When you’re young you embrace change, because you still haven’t figured out who you are and you need to experiment and explore, which is fun and exciting and daring.
But when you get older and you feel you have figured out who you are, you get set in your ways, and want to feel comfortable. You start to see the fault in things that didn’t used to bother you, and you wonder why certain things haven’t been fixed yet even after all this time of being shoddy and half-arsed.
I want my life to be comfortable and safe. It’s not, and I fear it never will be again.
This is a lot of it - the lack of standardization. But for me, it’s not so much a cause for alarm, as it is annoyance that a lot of things that should be working for me are actually working against me.
The car stuff is a great example. I shouldn’t have to puzzle out how to turn on the heater. And how about putting the cruise control on the same side of the steering wheel as a matter of standardization, with the exact same controls? A feature like that shouldn’t vary from vehicle to vehicle. To me, that’s a safety issue. The fact that I have to use extra attention to figure this stuff out in every car I drive isn’t a source of alarm, it’s a source of frustration and anger at the wasted time.

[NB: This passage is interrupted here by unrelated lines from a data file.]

Definition classify_interface (name : string) (description : option string) (loopback : bool)
  : InterfaceClass :=
  if loopback then Loopback
  else
    let value := to_ascii_lowercase (name +:+ " " +:+ default "" description)%string in
    let has p := contains p value in
    let name_starts p := starts_with (to_ascii_lowercase name) p in
    if has "tailscale"%string then Tailscale
    else if has "vethernet"%string || has "hyper-v"%string || has "virtualbox"%string
            || has "vmware"%string || has "virtio"%string then VirtualMachine
    else if has "docker"%string || has "podman"%string || has "container"%string || has "veth"%string
            || has "cni"%string || has "br-"%string then Container
    else if bool_decide (value = "lo"%string) || starts_with value "lo:" then Loopback
    else if starts_with value "wg" || starts_with value "tun" || starts_with value "tap"
            || has "wireguard"%string || has "openvpn"%string || has "vpn"%string || has "tunnel"%string
            || has "ppp"%string then VpnTunnel
    else if has "wi-fi"%string || has "wifi"%string || has "wireless"%string || name_starts "wlan"%string
            || name_starts "wlp"%string then PhysicalWifi
    else if bool_decide (value = "ethernet"%string) || starts_with value "ethernet " || has "gbe"%string
            || name_starts "eth"%string || name_starts "enp"%string || name_starts "eno"%string
            || name_starts "ens"%string then PhysicalWired
    else UnknownClass.

(** ** The inventory *)
Record InterfaceInventory := { inv_interfaces : gmap InterfaceId Interface }.

(** Collecting into a map: a later entry replaces an earlier one. *)
Definition inventory_new (l : list Interface) : InterfaceInventory :=
  {| inv_interfaces := fold_left (fun m i => <[if_id i := i]> m) l ∅ |}.

Definition entry_id_le (a b : InterfaceId * Interface) : Prop := fst a <= fst b.
#[global] Instance entry_id_le_dec a b : Decision (entry_id_le a b).
Proof. unfold entry_id_le. apply _. Defined.

Definition interfaces (inv : InterfaceInventory) : list Interface :=
  snd <$> merge_sort entry_id_le (map_to_list (inv_interfaces inv)).
Definition observe (e : FlowEngine) (o : FlowObservation) : result FlowEngine FlowError :=
  let cfg := fe_cfg e in
  let? _ := ok_or (fe_sources e !! fo_source o) UnknownSource in
  if fo_interface o =? 0 then Err Interface_
  else
    let? _ := ok_or (checked_add_u64 (fo_upload o) (fo_download o)) Overflow in
    let? epoch := time_gates e o in
    let? cutoff := ok_or (checked_sub_signed (fo_arrival_time o) (replay_ttl cfg)) Overflow in
    let? work := ok_or (observe_work e) Overflow in
    if max_work_per_call cfg <? work then Err WorkLimit
    else
      let retained := retained_replays cutoff (fe_replay e) in
      if is_some_and (fun r => cutoff <=? re_arrival r) (fe_replay e !! fo_replay_id o) then Err Replay
      else if max_replay_ids cfg <=? msize retained then Err Capacity
      else
        let? metadata := normalize_metadata (fo_metadata o) cfg in
        let device_key := device_to_string (fo_device_id o) in
        let active := second_devices (fe_seconds e) ∪ replay_devices retained in
        let key := {| ss_base := {| sk_epoch := epoch; sk_device := device_key;
                                    sk_protocol := fo_protocol o; sk_destination := fo_destination o;
                                    sk_interface := fo_interface o; sk_metadata := metadata |};
                      ss_source := fo_source o |} in
        if bool_decide (device_key ∉ active) && (max_devices cfg <=? Z.of_nat (size active)) then Err Capacity
        else if bool_decide (fe_seconds e !! key = None) && (max_open_rows cfg <=? msize (fe_seconds e))
        then Err Capacity
        else
          let? value := add_bytes (default zero_bytes (fe_seconds e !! key)) (fo_upload o) (fo_download o) in
          Ok {| fe_cfg := cfg; fe_sources := fe_sources e; fe_seconds := <[key := value]> (fe_seconds e);
                fe_replay := <[fo_replay_id o :=
                  {| re_arrival := fo_arrival_time o; re_device := device_key |}]> retained;
                fe_devices := {[device_key]} ∪ active; fe_last_arrival := Some (fo_arrival_time o);
                fe_watermark := fe_watermark e; fe_emitted := fe_emitted e |}.

(** ** Rollups *)
Definition make_rollup (res : Resolution) (epoch : Z) (k : SecondKey) (v : Value) : result Rollup FlowError :=
  let? bucket := ok_or (from_timestamp epoch) Overflow in
  let? device := ok_or (device_parse (sk_device k)) Config in
  Ok {| ro_key := {| rk_resolution := res; rk_bucket := bucket; rk_device_id := device;
                     rk_protocol := sk_protocol k; rk_destination := sk_destination k;
                     rk_interface := sk_interface k; rk_metadata := sk_metadata k |};
        ro_bytes := va_bytes v; ro_coverage := va_coverage v; ro_metadata := sk_metadata k |}.

(** [checked_sub] then [checked_add] on [u64]. *)
Definition replace_u64 (p old new : Z) : option Z :=
  if p <? old then None else checked_add_u64 (p - old) new.

Definition adjust_parent (out : gmap RollupKey Rollup) (res : Resolution) (width : Z) (base : SecondKey)
    (old : option Rollup) (new : Rollup) : result (gmap RollupKey Rollup) FlowError :=
  let? epoch := ok_or (checked_mul_i64 (sk_epoch base / width) width) Overflow in
  let? template := make_rollup res epoch base {| va_bytes := zero_bytes; va_coverage := ro_coverage new |} in
  let p := default template (out !! ro_key template) in
  let oldb := match old with Some r => ro_bytes r | None => zero_bytes end in
  let? u := ok_or (replace_u64 (upload (ro_bytes p)) (upload oldb) (upload (ro_bytes new))) Overflow in
  let? d := ok_or (replace_u64 (download (ro_bytes p)) (download oldb) (download (ro_bytes new))) Overflow in
  let? _ := ok_or (checked_add_u64 u d) Overflow in
  Ok (<[ro_key template := {| ro_key := ro_key p; ro_bytes := {| upload := u; download := d |};
        ro_coverage := merge_coverage (ro_coverage p) (ro_coverage new); ro_metadata := ro_metadata p |}]> out).

Definition retired (k : RollupKey) (w : DateTime) (late : Duration) : bool :=
  is_some_and (fun edge => edge <? w)
    (x ← checked_add_signed (rk_bucket k) (seconds (resolution_width (rk_resolution k)));
     checked_add_signed x late).

(** ** Selecting the closed seconds *)
Definition Winners : Type := gmap SecondKey Value * gmap SecondKey (Z * FlowSourceId).

Fixpoint select_loop (sources : gmap FlowSourceId VisibilityKind) (w : DateTime) (acc : Winners)
    (l : list (SourceSecondKey * ByteCount)) : result Winners FlowError :=
  match l with
  | [] => Ok acc
  | (k, b) :: l' =>
    let? close := ok_or (checked_add_i64 (sk_epoch (ss_base k)) 1) Overflow in
    if timestamp w <? close then select_loop sources w acc l'
    else
      let? kind := ok_or (sources !! ss_source k) UnknownSource in
      let cov := coverage kind in
      let rank := coverage_rank cov in
      let replace := is_none_or (fun '((r, id) : Z * FlowSourceId) => (r <? rank) || ((rank =? r) && (ss_source k <? id)))
                       (snd acc !! ss_base k) in
      select_loop sources w
        (if replace
         then (<[ss_base k := {| va_bytes := b; va_coverage := cov |}]> (fst acc),
               <[ss_base k := (rank, ss_source k)]> (snd acc))
         else acc) l'
  end.

Definition select_seconds (m : gmap SourceSecondKey ByteCount) (sources : gmap FlowSourceId VisibilityKind)
    (w : DateTime) : result (gmap SecondKey Value) FlowError :=
  let? acc := select_loop sources w (∅, ∅) (in_order source_second_cmp (map_to_list m)) in
  Ok (fst acc).

(** ** Advancing the watermark *)
Definition propose_second (proposed : gmap RollupKey Rollup) (base : SecondKey) (v : Value)
  : result (gmap RollupKey Rollup) FlowError :=
  let? second := make_rollup Second (sk_epoch base) base v in
  let old := proposed !! ro_key second in
  if bool_decide (old = Some second) then Ok proposed
  else
    let? p1 := adjust_parent (<[ro_key second := second]> proposed) Minute 60 base old second in
    adjust_parent p1 Hour 3600 base old second.

Fixpoint propose (proposed : gmap RollupKey Rollup) (l : list (SecondKey * Value))
  : result (gmap RollupKey Rollup) FlowError :=
  match l with
  | [] => Ok proposed
  | (base, v) :: l' => let? p := propose_second proposed base v in propose p l'
  end.

Definition change_at (emitted proposed : gmap RollupKey Rollup) (k : RollupKey) : option RollupChange :=
  match emitted !! k, proposed !! k with
  | None, Some v => Some (Upsert v)
  | Some old, Some v => if bool_decide (old <> v) then Some (Correction v) else None
  | Some _, None => Some (Retire {| rt_key := k; rt_cache_only := true |})
  | None, None => None
  end.

Fixpoint diff_loop (limit work : Z) (emitted proposed : gmap RollupKey Rollup) (keys : list RollupKey)
  : result (list RollupChange) FlowError :=
  match keys with
  | [] => Ok []
  | k :: keys' =>
    let? work := ok_or (checked_add_u64 work 1) Overflow in
    if limit <? work then Err WorkLimit
    else
      let? changes := diff_loop limit work emitted proposed keys' in
      Ok (match change_at emitted proposed k with Some c => c :: changes | None => changes end)
  end.

Definition all_keys (emitted proposed : gmap RollupKey Rollup) : list RollupKey :=
  map fst (in_order rollup_cmp (map (fun k => (k, tt)) (elements (dom emitted ∪ dom proposed)))).

Definition required_work (e : FlowEngine) : option Z :=
  n ← checked_mul_usize (msize (fe_seconds e)) 8;
  m ← checked_mul_usize (msize (fe_emitted e)) 4;
  checked_add_u64 n m.

Definition advance_watermark_at (e : FlowEngine) (next now : DateTime)
  : result (list RollupChange * FlowEngine) FlowError :=
  let cfg := fe_cfg e in
  let? _ := checked_epoch next in
  let? _ := checked_epoch now in
  if now <? next then Err FutureSkew
  else if is_some_and (fun old => now <? old) (fe_last_arrival e) then Err Time_
  else if is_some_and (fun old => next <? old) (fe_watermark e) then Err Time_
  else
    let horizon := Z.min (correction_retention cfg) (lateness cfg) in
    let? cutoff_at := ok_or (checked_sub_signed next horizon) Overflow in
    let cutoff := timestamp cutoff_at in
    let? work := ok_or (required_work e) Overflow in
    if max_work_per_call cfg <? work then Err WorkLimit
    else
      let? selected := select_seconds (fe_seconds e) (fe_sources e) next in
      let? proposed := propose (fe_emitted e) (in_order second_cmp (map_to_list selected)) in
      let proposed : gmap RollupKey Rollup :=
        filter (fun p => retired (fst p) next (lateness cfg) = false) proposed in
      if max_finalized_rows cfg <? msize proposed then Err Capacity
      else
        let? changes := diff_loop (max_work_per_call cfg) work (fe_emitted e) proposed
                          (all_keys (fe_emitted e) proposed) in
        if max_outputs_per_call cfg <? Z.of_nat (length changes) then Err OutputLimit
        else
          let? replay_cutoff := ok_or (checked_sub_signed now (replay_ttl cfg)) Overflow in
          let kept : gmap SourceSecondKey ByteCount := filter (fun p =>
            is_some_and (fun x => cutoff <=? x) (checked_add_i64 (sk_epoch (ss_base (fst p))) 1) = true)
            (fe_seconds e) in
          let replay := retained_replays replay_cutoff (fe_replay e) in
          Ok (changes,
            {| fe_cfg := cfg; fe_sources := fe_sources e; fe_seconds := kept; fe_replay := replay;
               fe_devices := second_devices kept ∪ replay_devices replay; fe_last_arrival := Some now;
               fe_watermark := Some next; fe_emitted := proposed |}).

(** ** Snapshot *)
Record FlowSnapshot := {
  fs_watermark : option DateTime;
  fs_rollups : list Rollup;
  fs_open_row_count : Z;
  fs_replay_ids : list (ReplayId * DateTime);
  fs_devices : list string;
  fs_last_arrival : option DateTime
}.

Definition flow_snapshot (e : FlowEngine) : FlowSnapshot := {|
  fs_watermark := fe_watermark e;
  fs_rollups := map snd (in_order rollup_cmp (map_to_list (fe_emitted e)));
  fs_open_row_count := msize (fe_seconds e);
  fs_replay_ids := map (fun p => (fst p, re_arrival (snd p))) (in_order Z.compare (map_to_list (fe_replay e)));
  fs_devices := map fst (in_order String.compare (map (fun d => (d, tt)) (elements (fe_devices e))));
  fs_last_arrival := fe_last_arrival e |}.
End Engine.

I like the Windows example too. I’m not against making real improvements, but I’m so fed up with random changes to interfaces just for the hell of it.
Anyway, I hope you have some influence on standardization in autonomous vehicles. I know a bit about the history of that in airplane cockpit design, and even there we’re moving in a not-great direction.
And when you are 74 and THEY won’t let you in real airplanes and your body won’t let you in any maybe, sorta, could be called and airplane, and your mind plays sly little tricks on you and all the good stuff is in museums and there is only touch screens everywhere that take 2 different pairs of glasses to see good enough to use and… then no body believes what you used to do because THEY say it was not possible, well, then you yell at every noise, “Get off my lawn.” Golden years my backside…
“Separating people from their money” gets a bad rap. It’s what provides a continuous living for millions of families and pays for the necessities and luxuries we enjoy in life. Having to adapt or update to changing products is a small price to pay for the relatively comfortable, healthy and privileged lives we get to live in this day and age.